- Stephen sings "We'll Meet Again" alongside numerous recognizable figures assembled in the studio.
- Episode no.: Season 09 Episode 160
- Directed by: Jim Hoskinson
- Production code: 11040
- Original air date: December 18, 2014

Guest appearances
- See full list of cameos featured

Episode chronology
| ← Previous Episode 1,446 | Next → — |
- List of The Colbert Report episodes (2014)

= Series finale of The Colbert Report =

"Same to You, Pal" is the series finale of American late-night comedy television series The Colbert Report.
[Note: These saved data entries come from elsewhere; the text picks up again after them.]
(** ** Creation and destruction *)

Lemma hash_create_rep a cs n g :
  alloc_ok a -> 0 <= n ->
  let '(r, a', d') := userfs_dentry_hash_create a (Dstore ∅ cs) n g in
  match r with
  | None => d' = Dstore ∅ cs /\
      (n = 0 \/ LINKHASH_MAX_BUCKET_COUNT < n \/ fst (malloc a (sizeof_linkhash + sizeof_bucket * n)) = NULL)
  | Some t => 0 < n <= LINKHASH_MAX_BUCKET_COUNT /\ obj_count t = i32 g /\
      rep a' d' t (replicate (Z.to_nat n) [])
  end.
Proof.
  intros Ha Hn. unfold userfs_dentry_hash_create. destruct (Z.eqb_spec n 0); cbn [orb]; [auto|].
  destruct (Z.ltb_spec LINKHASH_MAX_BUCKET_COUNT n); [auto|].
  assert (0 <= sizeof_linkhash + sizeof_bucket * n) as Hz by (unfold sizeof_linkhash, sizeof_bucket; lia).
  pose proof (malloc_cases a _ Ha Hz) as M.
  destruct (malloc a (sizeof_linkhash + sizeof_bucket * n)) as [p a']. cbn [fst].
  destruct M as (Ha' & Hle & M). destruct (Z.eqb_spec p NULL) as [->|Np]; [auto|].
  destruct M as [?|(-> & Hp & Hs)]; [done|].
  cbn [linkhash_init]. split; [lia|]. split; [unfold atomic_store; simpl; f_equal; lia|].
  exists (replicate (Z.to_nat n) []). split; [|by unfold entries; rewrite fmap_replicate].
  assert (addrs (replicate (Z.to_nat n) []) = []) as E0.
  { unfold addrs. induction (Z.to_nat n) as [|k IH]; [done|]. cbn. apply IH. }
  split; cbn [bucket_count bucket hlist_head nodes chains]; rewrite ?E0, ?length_replicate; try done; try lia.
  - rewrite fmap_replicate. apply Forall2_replicate. by split.
  - apply NoDup_nil_2.
  - exists []. split; [|done]. split; [apply NoDup_singleton|]. unfold seg, link, get_next, get_prev, INIT_LIST_HEAD.
    by rewrite lookup_insert_eq.
  - intros q Hq. by apply elem_of_nil in Hq.
  - unfold sizeof_linkhash, sizeof_bucket in Hs. lia.
Qed.

Lemma hash_destroy_loop_empty fuel d h cl L :
  ring (chains d) h cl -> cl ≡ₚ chain <$> L -> NoDup L -> dom (nodes d) = list_to_set L ->
  (length L < fuel)%nat ->
  exists d', hash_destroy_loop fuel d h = Some d' /\ nodes d' = ∅ /\ ring (chains d') h [].
Proof.
  revert d cl L. induction fuel as [|fuel IH]; intros d cl L R P N D Hf; [lia|].
  cbn [hash_destroy_loop]. destruct (ring_head _ _ _ R) as [-> _]. cbn [mbind option_bind].
  destruct cl as [|c cl]; cbn [hd].
  - rewrite Z.eqb_refl. exists d. split; [done|]. split; [|done].
    apply Permutation_nil_l in P. destruct L; [|done]. apply dom_empty_inv_L. by rewrite D.
  - assert (c <> h).
    { destruct R as [NR _]. apply NoDup_cons in NR as [NR _]. intros ->. apply NR. by left. }
    zdec. assert (c ∈ chain <$> L) as (p & -> & Hp)%list_elem_of_fmap by (rewrite <- P; by left).
    replace (node_of_chain (chain p)) with p by (unfold node_of_chain, chain; lia).
    assert (p ∈ dom (nodes d)) as [n ->]%elem_of_dom by (rewrite D; by apply elem_of_list_to_set).
    cbn [mbind option_bind]. apply list_elem_of_split in Hp as (L1 & L2 & ->).
    assert (Q : L1 ++ p :: L2 ≡ₚ p :: L1 ++ L2) by solve_Permutation. rewrite Q, fmap_cons in P.
    destruct (ring_free _ _ _ _ _ R P) as (cs & -> & cl' & R' & P'). cbn [mbind option_bind].
    rewrite Q in N. apply NoDup_cons in N as [Np N].
    apply (IH _ cl' (L1 ++ L2)); unfold free_node; cbn [nodes chains]; try done.
    + rewrite dom_delete_L, D, (list_to_set_perm_L _ _ Q), list_to_set_cons.
      apply set_eq. intros x. rewrite elem_of_difference, elem_of_union, elem_of_singleton, !elem_of_list_to_set.
      split; [tauto|]. intros Hx. split; [by right|]. by intros ->.
    + rewrite length_app in *. simpl in Hf. lia.
Qed.

Lemma hash_destroy_rep a d t bs :
  rep a d t bs -> exists d', userfs_dentry_hash_destroy d (Some t) = Some d' /\ nodes d' = ∅ /\
    chains d' !! hlist_head t = None.
Proof.
  intros (ab & T & ->). destruct (tr_ring _ _ _ _ T) as (cl & R & P). unfold userfs_dentry_hash_destroy.
  destruct (hash_destroy_loop_empty (S (size (nodes d))) d (hlist_head t) cl (addrs ab)) as (d' & -> & E & _);
    try done; try apply T.
  - rewrite <- (size_dom (D := gset Z)), (tr_dom _ _ _ _ T), size_list_to_set by apply T. lia.
  - cbn. eexists. split; [done|]. split; [done|]. cbn. apply lookup_delete_eq.
Qed.

Lemma spec_change_none bs s f : spec_lookup bs s = None -> spec_change bs s f = bs.
Proof.
  unfold spec_lookup, spec_change. destruct (bs !! slot _ s) as [l|] eqn:E; cbn [mbind option_bind].
  - intros F. rewrite (alter_insert_lookup _ _ _ _ E). apply list_insert_id. rewrite E. f_equal. clear E.
    induction l as [|e l IH]; [done|]. rewrite find_entry_cons in F. cbn.
    destruct (matches s e); [done|]. f_equal. by apply IH.
  - intros _. by apply alter_lookup_None.
Qed.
It is the 1,447th episode of the series overall and is the final episode of the ninth season. The final episode of The Colbert Report originally aired in the United States on December 18, 2014, on Comedy Central. In the episode, Stephen becomes immortal after accidentally killing "Grimmy" during the opening of the segment of "Cheating Death with Dr. Stephen T. Colbert, D.F.A.". This leads to Stephen singing "We'll Meet Again" in its entirety with a large crowd of several recognizable figures, before meeting with Santa Claus, Abraham Lincoln, and Alex Trebek on the roof of the studio.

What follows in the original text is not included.